- Born: 17 November 1979 (age 45) Espoo, Finland

Team
- Curling club: Kisakallio CC, Lohja, FIN
- Skip: Aku Kauste
- Third: Kasper Hakunti
- Second: Pauli Jäämies
- Lead: Janne Pitko
- Alternate: Leo Mäkelä
- Mixed doubles partner: Oona Kauste

Curling career
- Member Association: Finland
- World Championship appearances: 5 (2002, 2003, 2013, 2015, 2016)
- World Mixed Doubles Championship appearances: 1 (2021)
- European Championship appearances: 8 (2002, 2004, 2009, 2012, 2014, 2015, 2016, 2017)

Medal record
European Mixed Championship
| Bronze medal – third place | 2012 Erzurum |  |

= Aku Kauste =

Finnish curler (born 1979)

Aku Kauste (born 17 November 1979) is a Finnish curler from Helsinki. He is currently the skip for the national team of Finland. Kauste is one of the most successful curling players in Finland, with over 20 medals in the Finnish Curling Championships (juniors, men's, mixed, mixed doubles).

==Career==
Kauste started curling in 1994 with his father Timo Kauste. In 1998, Kauste made his first international appearance at the World Junior Curling Championships.

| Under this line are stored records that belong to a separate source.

(* ===== verification/Decode.v ===== *)
(** Pass two of the decoder, one record at a time ([engine/crates/frame-decode]):
    the host interface and the parameter validation ([validate.rs], [codes.rs]),
    [decode_record] for WebGL ([lib.rs]) and for Canvas2D ([canvas2d.rs]).

    The host is the class [GlDecodeContext]: the decoder is generic in it, and so
    are its theorems.  A [match] on the opcode is a list of arms, as for the
    record specifications; the arm of an unknown opcode is the [debug_assert]. *)
From S2P Require Import Prelude Opcodes Stream Commands.

(** * WebGL error codes *)

Definition NO_ERROR : Z := 0.
Definition INVALID_ENUM : Z := 0x0500.
Definition INVALID_VALUE : Z := 0x0501.
Definition INVALID_OPERATION : Z := 0x0502.
Definition OUT_OF_MEMORY : Z := 0x0505.
Definition INVALID_FRAMEBUFFER_OPERATION : Z := 0x0506.
Definition CONTEXT_LOST_WEBGL : Z := 0x9242.

(** * The host *)

Class GlDecodeContext (H : Type) := {
  push_error : H → Z → Z → H;
  transform_feedback_captures : H → Z → bool
}.

Definition GL_TRANSFORM_FEEDBACK_BUFFER : Z := 0x8C8E.
Definition GL_UNIFORM_BUFFER : Z := 0x8A11.

(** * Readers of a word *)

Definition to_i (w : Z) : Z := u32_as_i32 w.
Definition to_f (w : Z) : F32 := from_bits w.
Definition to_b (w : Z) : bool := negb (w =? 0).
Definition signed_id (w : Z) : option Z := if u32_as_i32 w <? 0 then None else Some w.
Definition nonzero_id (w : Z) : option Z := if w =? 0 then None else Some w.
Definition location (w : Z) : option Z := if u32_as_i32 w <? 0 then None else Some w.

Definition copy_f32_words (words : list Z) : list F32 := map from_bits words.
Definition copy_i32_words (words : list Z) : list Z := map u32_as_i32 words.

Section Host.
Context {H : Type} {HC : GlDecodeContext H}.

(** * Validation: [true], or an error pushed and [false] *)

Definition validate_bind_buffer_target (ctx : H) (canvas_id target : Z) : bool * H :=
  if existsb (Z.eqb target)
       [0x8892; 0x8893; 0x8F36; 0x8F37; 0x8C8E; 0x8A11; 0x88EB; 0x88EC]
  then (true, ctx) else (false, push_error ctx canvas_id INVALID_ENUM).

Definition validate_bind_buffer_indexed_target (ctx : H) (canvas_id target : Z) : bool * H :=
  if (target =? GL_TRANSFORM_FEEDBACK_BUFFER) || (target =? GL_UNIFORM_BUFFER)
  then (true, ctx) else (false, push_error ctx canvas_id INVALID_ENUM).

Definition validate_bind_buffer_base (ctx : H) (canvas_id target index : Z)
    (buffer : option Z) : bool * H :=
  let '(ok, ctx) := validate_bind_buffer_indexed_target ctx canvas_id target in
  if negb ok then (false, ctx) else
  if (target =? GL_TRANSFORM_FEEDBACK_BUFFER) && transform_feedback_captures ctx canvas_id
  then (false, push_error ctx canvas_id INVALID_OPERATION) else
  (true, ctx).

Definition validate_bind_buffer_range (ctx : H) (canvas_id target index : Z)
    (buffer : option Z) (offset size : Z) : bool * H :=
  let is_some := match buffer with Some _ => true | None => false end in
  if is_some && (offset <? 0) then (false, push_error ctx canvas_id INVALID_VALUE) else
  if is_some && (size <=? 0) then (false, push_error ctx canvas_id INVALID_VALUE) else
  let '(ok, ctx) := validate_bind_buffer_base ctx canvas_id target index buffer in
  if negb ok then (false, ctx) else
  if (target =? GL_TRANSFORM_FEEDBACK_BUFFER) && is_some
     && (negb (Z.rem offset 4 =? 0) || negb (Z.rem size 4 =? 0))
  then (false, push_error ctx canvas_id INVALID_VALUE) else
  (true, ctx).

Definition validate_vertex_attrib_pointer (ctx : H) (canvas_id size type_ stride offset : Z) :
    bool * H :=
  if negb ((1 <=? size) && (size <=? 4)) then (false, push_error ctx canvas_id INVALID_VALUE) else
  if negb (existsb (Z.eqb type_)
             [0x1400; 0x1401; 0x1402; 0x1403; 0x1406; 0x140B; 0x1404; 0x1405])
  then (false, push_error ctx canvas_id INVALID_ENUM) else
  if negb ((0 <=? stride) && (stride <=? 255))
  then (false, push_error ctx canvas_id INVALID_VALUE) else
  if offset <? 0 then (false, push_error ctx canvas_id INVALID_VALUE) else
  (true, ctx).
(* ===== verification/RenderStream.v ===== *)
(** The mixed stream ([engine/crates/frame-decode/src/lib.rs]): a validated
    stream of 2D and WebGL records becomes an ordered sequence of batches and
    materialize barriers.

    [decode_render_stream_into] is generic in its target, which is both the host
    of the decoder and the sink of the batches ([RenderSink]).  The theorems are
    proved for the sink that records the calls it gets ([Trace]) and carried to
    every other sink by [sink_sees_trace]: whatever the sink, it gets exactly
    the recorded calls.  [meaning] is the specification: the commands and the
    errors of a run of records, one record at a time, with no batching. *)
From S2P Require Import Prelude Opcodes Stream Commands Decode.

(** The size of a [GLCmd] and the capacity of a [SmallVec] of sixteen inline
    words collected from [n]: at least [n], and inline while [n] fits. *)
Class CommandSize := {
  size_of_GLCmd : Z;
  values_capacity : Z → Z;
  values_capacity_ge : ∀ n, 0 ≤ n → n ≤ values_capacity n;
  values_capacity_inline : ∀ n, n ≤ 16 → values_capacity n ≤ 16
}.

(** Where a stream's work goes. *)
Class RenderSink (T : Type) := {
  canvas_batch : T → Z → list Canvas2DCmd → T;
  gl_batch : T → list GLCmd → Z → T;
  materialize : T → Z → T
}.

Section Size.
Context {SZ : CommandSize}.
(* ===== verification/Damage.v ===== *)
(** Damage: which pixels a frame changed, and which a back buffer is missing
    ([engine/crates/graphics/src/present_damage.rs] and [damage_tracker.rs]).

    A region is specified by the pixels it covers.  The theorems say that no
    changed pixel is ever lost: not in a union, not in the per-frame tracker, and
    not in the repair of a buffer that is several frames old. *)
From S2P Require Import Prelude.

(** [i64::checked_add]; [i32::try_from]. *)
Definition i64_checked_add (a b : Z) : option Z :=
  if (- 2 ^ 63 <=? a + b) && (a + b <=? 2 ^ 63 - 1) then Some (a + b) else None.
Definition i32_try_from (a : Z) : option Z :=
  if (i32_min <=? a) && (a <=? i32_max) then Some a else None.

(** * Presentation damage *)

Module Present.

Record DamageRect := { x : Z; y : Z; width : Z; height : Z }.

#[global] Instance DamageRect_eq_dec : EqDecision DamageRect.
Proof. solve_decision. Defined.

Definition new (x y width height : Z) : option DamageRect :=
  if (width <=? 0) || (height <=? 0) then None else
  match i64_checked_add x width, i64_checked_add y height with
  | Some r, Some t =>
      if (i32_max <? r) || (i32_max <? t) then None
      else Some {| x := x; y := y; width := width; height := height |}
  | _, _ => None
  end.

Definition xywh (r : DamageRect) : Z * Z * Z * Z := (x r, y r, width r, height r).

Definition right (r : DamageRect) : result Z := i32_add (x r) (width r).
Definition top (r : DamageRect) : result Z := i32_add (y r) (height r).

Definition contains (self other : DamageRect) : result bool :=
  if negb (x self <=? x other) then mret false else
  if negb (y self <=? y other) then mret false else
  r ← right self; r' ← right other;
  if negb (r' <=? r) then mret false else
  t ← top self; t' ← top other;
  mret (t' <=? t).

Definition union_aabb (self other : DamageRect) : result (option DamageRect) :=
  let x_ := Z.min (x self) (x other) in
  let y_ := Z.min (y self) (y other) in
  r ← right self; r' ← right other;
  t ← top self; t' ← top other;
  mret (match i32_try_from (Z.max r r' - x_) with
        | None => None
        | Some width =>
            match i32_try_from (Z.max t t' - y_) with
            | None => None
            | Some height => new x_ y_ width height
            end
        end).

(** [[DamageRect; 4]], its live length and the sticky flag. *)
Record PartialRegion := { prects : list DamageRect; len : Z; collapsed : bool }.

Inductive DamageRegion := FullSurface | Partial (p : PartialRegion).

Definition PLACEHOLDER : DamageRect := {| x := 0; y := 0; width := 1; height := 1 |}.

Definition single (r : DamageRect) : PartialRegion :=
  {| prects := [r; PLACEHOLDER; PLACEHOLDER; PLACEHOLDER]; len := 1; collapsed := false |}.

Definition live (p : PartialRegion) : result (list DamageRect) := slice (prects p) 0 (len p).

Definition from_rect (r : DamageRect) : DamageRegion := Partial (single r).
(** * Properties *)

(** C17: generations are never reused.  Under any interleaving of any number of
    attaching, retiring, shutting-down and installing threads and the renderer, and
    whatever their loads answer, the generations issued are 1, 2, 3, ..., each once,
    and each is retired, once, before the next is issued; every token and every
    retirement that is answered is one of them; and a token is live, by the newest
    word of the gate, exactly until its generation is retired. *)
Theorem generations_never_reused (s : system) (Hs : reachable s) :
  ∃ n m, issued (past s) = live_word <$> countdown n ∧ retired (past s) = countdown m ∧
    (m ≤ n ≤ S m)%nat ∧ Z.of_nat n ≤ MAX_GENERATION ∧
    (∀ w v, (Done (Token w), v) ∈ threads s → w ∈ issued (past s)) ∧
    (∀ g v, (Done (Retired (Some g)), v) ∈ threads s → g ∈ retired (past s)) ∧
    ∀ w, w ∈ issued (past s) →
      token_is_live (gate (control s)) w = true ↔ generation_of w ∉ retired (past s).
Proof.
  pose proof (reachable_ok s Hs) as [Hc Ht _ _ _]. pose proof (co_gate _ _ Hc) as Hg. pose proof Hg as (n & Hn & Hi & Hw).
  rewrite Forall_forall in Ht.
  assert ((∀ w v, (Done (Token w), v) ∈ threads s → w ∈ issued (past s)) ∧
          (∀ g v, (Done (Retired (Some g)), v) ∈ threads s → g ∈ retired (past s))) as [H1 H2].
  { split; intros x v Hx; exact (to_pc _ _ _ (Ht _ Hx)). }
  assert (∀ w, w ∈ issued (past s) →
      token_is_live (gate (control s)) w = true ↔ generation_of w ∉ retired (past s)) as H3
    by (intros; by apply token_live).
  destruct Hw as [[_ Hr]|(m & -> & _ & Hr)].
  - exists n, n. do 2 (split; [done|]). split; [lia|]. by split.
  - exists (S m), m. do 2 (split; [done|]). split; [lia|]. by split.
Qed.

(** C29: a shutdown that retires a generation is final.  Under any interleaving and
    whatever the loads answer, once every call has returned and a shutdown has
    answered that it retired a generation, no generation is live: an attach that
    follows the shutdown's word in the gate sees the shutdown and retires what it
    issued.  (A shutdown that finds nothing live releases nothing through the gate,
    and an attach may miss it: [shutdown_missed].) *)
Theorem shutdown_is_final (s : system) (Hs : reachable s) (Hq : quiet s) (g : Z) (v : view loc)
    (Hdown : (Done (ShutDown (Some g)), v) ∈ threads s) :
  is_live_word (gate (control s)) = false ∧ g ∈ retired (past s) ∧
  ∀ w, w ∈ issued (past s) →
    token_is_live (gate (control s)) w = false ∧ generation_of w ∈ retired (past s).
Proof.
  pose proof (reachable_ok s Hs) as [Hc Ht Hsd _ _]. rewrite Forall_forall in Ht.
  pose proof (Ht _ Hdown) as Hd. pose proof (co_gate _ _ Hc) as Hg.
  assert (is_live_word (gate (control s)) = false) as Hdead.
  { apply not_true_is_false. intros Hl. apply (quiet_none s (covers (control s))); [done| |by apply Hsd, Hl; apply (to_shut _ _ _ Hd)].
    intros [p u] (_ & _ & Hp). cbn in *. by destruct p. }
  split; [done|]. split; [exact (to_pc _ _ _ Hd)|]. intros w Hw. pose proof (token_live _ _ _ Hg Hw) as Htl.
  assert (token_is_live (gate (control s)) w = false) as Hf.
  { destruct Hg as (n & _ & Hi & _). rewrite Hi in Hw. apply list_elem_of_fmap in Hw as (g' & -> & _).
    apply not_true_is_false. unfold token_is_live. intros He%Z.eqb_eq. rewrite He in Hdead.
    by rewrite live_word_live in Hdead. }
  split; [done|]. rewrite Hf in Htl. destruct (decide (generation_of w ∈ retired (past s))); [done|].
  by apply Htl in n.
Qed.

End Control.

(** * Concrete runs *)

#[export] Instance wake_slot : WakeChannel bool := {|
  waiting := λ b, b; try_send_wake := λ _, true; recv_wake := λ b, if b then Some false else None;
  waiting_try_send := λ _, eq_refl;
  recv_waiting := λ b H, match b return b = false → (if b then Some false else None) = None with
                         | true => λ H, ltac:(discriminate H) | false => λ _, eq_refl end H |}.

Definition end_of (l : list (nat * choice)) (ts : list (pc (W := bool))) : system (W := bool) :=
  default (system_new ts) (schedule l (system_new ts)).

Lemma end_reachable l ts : Forall (λ t, starting t = true) ts → reachable (end_of l ts).
Proof.
  intros Hts. unfold end_of. destruct (schedule l (system_new ts)) as [s|] eqn:E; cbn; [|by apply reach_start].
  eapply schedule_reachable; [exact E|by apply reach_start].
Qed.

Lemma quiet_check (s : system (W := bool)) :
  forallb (λ t, match t.1 with Done _ | RenderWait => true | _ => false end) (threads s) = true → quiet s.
Proof.
  intros H%Is_true_true. rewrite forallb_True in H. eapply Forall_impl; [exact H|]. intros [p v] Ht. cbn in *. by destruct p.
Qed.

Lemma thread_at (s : system (W := bool)) i l p n :
  (λ t, (t.1, t.2 l)) <$> threads s !! i = Some (p, n) → ∃ v, (p, v) ∈ threads s ∧ v l = n.
Proof.
  intros ([p' v] & Hi & [= -> ->])%fmap_Some_1. exists v. split; [by eapply list_elem_of_lookup_2|done].
Qed.

(** ** What release and acquire do not order *)

(** The attach swaps the gate and still reads that nobody is shutting down; the
    shutdown has stored that somebody is and still reads that nothing is attached. *)
Definition missed_run : list (nat * choice) :=
  [(0%nat, Read 0); (0%nat, Read 0); (1%nat, Act); (1%nat, Read 0); (1%nat, Act); (0%nat, Act); (0%nat, Read 0)].

(** After a shutdown and an attach have both returned, the attach with a token, the
    token may be live. *)
Lemma shutdown_missed : ∃ (s : system (W := bool)) v u w,
  reachable s ∧ quiet s ∧ (Done (ShutDown None), v) ∈ threads s ∧ (Done (Token w), u) ∈ threads s ∧
  token_is_live (gate (control s)) w = true.
Proof.
  set (s := end_of missed_run [AttachStart; ShutdownStart]).
  destruct (thread_at s 1 AGate (Done (ShutDown None)) 0) as (v & Hv & _); [by vm_compute|].
  destruct (thread_at s 0 AShuttingDown (Done (Token 3)) 0) as (u & Hu & _); [by vm_compute|].
  exists s, v, u, 3. split; [apply end_reachable; by repeat constructor|]. split; [apply quiet_check; by vm_compute|].
  split; [exact Hv|]. split; [exact Hu|]. by vm_compute.
Qed.

(** The retirement records its generation and reads that no wake is installed; the
    installation sets it and reads that nothing was retired. *)
Definition lost_run : list (nat * choice) :=
  [(0%nat, Read 0); (0%nat, Read 0); (0%nat, Act); (0%nat, Read 0); (2%nat, Act);
   (1%nat, Read 1); (1%nat, Act); (1%nat, Act); (1%nat, Read 0); (2%nat, Read 0)].

(** After a retirement and an installation have both returned, no wake may be waiting
    while the generation retired is not torn down. *)
Lemma teardown_missed : ∃ (s : system (W := bool)) v u,
  reachable s ∧ quiet s ∧ (Done (Retired (Some 1)), v) ∈ threads s ∧ (Done (Installed true), u) ∈ threads s ∧
  channel (control s) = Some false ∧ handled (past s) < latest_retired (control s).
Proof.
  set (s := end_of lost_run [AttachStart; RetireLoad ForRetire; InstallSet false; RenderWait]).
  destruct (thread_at s 1 ARenderWake (Done (Retired (Some 1))) 0) as (v & Hv & _); [by vm_compute|].
  destruct (thread_at s 2 ALatestRetired (Done (Installed true)) 0) as (u & Hu & _); [by vm_compute|].
  exists s, v, u. split; [apply end_reachable; by repeat constructor|]. split; [apply quiet_check; by vm_compute|].
  split; [exact Hv|]. split; [exact Hu|]. split; by vm_compute.
Qed.

(** ** A shutdown between two attaches *)

(** One attach has its token before the shutdown; the other passes its first check
    before and swaps the gate after. *)
Definition race_run : list (nat * choice) :=
  [(0%nat, Read 0); (0%nat, Read 0); (0%nat, Act); (0%nat, Read 0); (2%nat, Act); (2%nat, Read 0);
   (4%nat, Read 0); (1%nat, Act); (1%nat, Read 1); (1%nat, Act); (4%nat, Read 2); (4%nat, Act); (4%nat, Read 1);
   (1%nat, Act); (1%nat, Read 1); (1%nat, Act); (3%nat, Act); (3%nat, Read 1);
   (4%nat, Read 3); (4%nat, Act); (4%nat, Act); (4%nat, Read 1); (4%nat, Act); (3%nat, Act); (3%nat, Read 2)].

Definition race_end : system (W := bool) :=
  end_of race_run [AttachStart; ShutdownStart; InstallSet false; RenderWait; AttachStart].

Lemma shutdown_race_reachable : reachable race_end.
Proof. apply end_reachable. by repeat constructor. Qed.

Lemma race_quiet : quiet race_end.
Proof. apply quiet_check. by vm_compute. Qed.

Lemma generations_never_reused_witness : issued (past race_end) = [5; 3] ∧ ∃ n m,
  issued (past race_end) = live_word <$> countdown n ∧ retired (past race_end) = countdown m ∧
  (m ≤ n ≤ S m)%nat.
Proof.
  split; [by vm_compute|].
  destruct (generations_never_reused race_end shutdown_race_reachable) as (n & m & H1 & H2 & H3 & _).
  exists n, m. split; [exact H1|]. split; [exact H2|exact H3].
Defined.

Lemma shutdown_is_final_witness : is_live_word (gate (control race_end)) = false ∧
  ∀ w, w ∈ issued (past race_end) → token_is_live (gate (control race_end)) w = false.
Proof.
  destruct (thread_at race_end 1 AGate (Done (ShutDown (Some 1))) 2) as (v & Hv & _); [by vm_compute|].
  destruct (shutdown_is_final race_end shutdown_race_reachable race_quiet 1 v Hv) as (H1 & _ & H2).
  split; [exact H1|]. intros w Hw. exact (proj1 (H2 w Hw)).
Defined.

Kauste played in the 2002 and 2003 World Curling Championships with Team Finland, skipped by Markku Uusipaavalniemi. He has played in the European Curling Championships four times; in a team skipped by Uusipaavalniemi in 2002, and 2004 in a team skipped by Tomi Rantamäki in 2009, and as skip in 2012 where he won the Group B competitions, promoting Finland to the Group A competitions in 2013.

Kauste skipped Team Finland at the 2012 European Mixed Curling Championship where Finland won bronze. The other players of the medal team were Aku's sister Oona Kauste, Pauli Jäämies and Sanna Puustinen.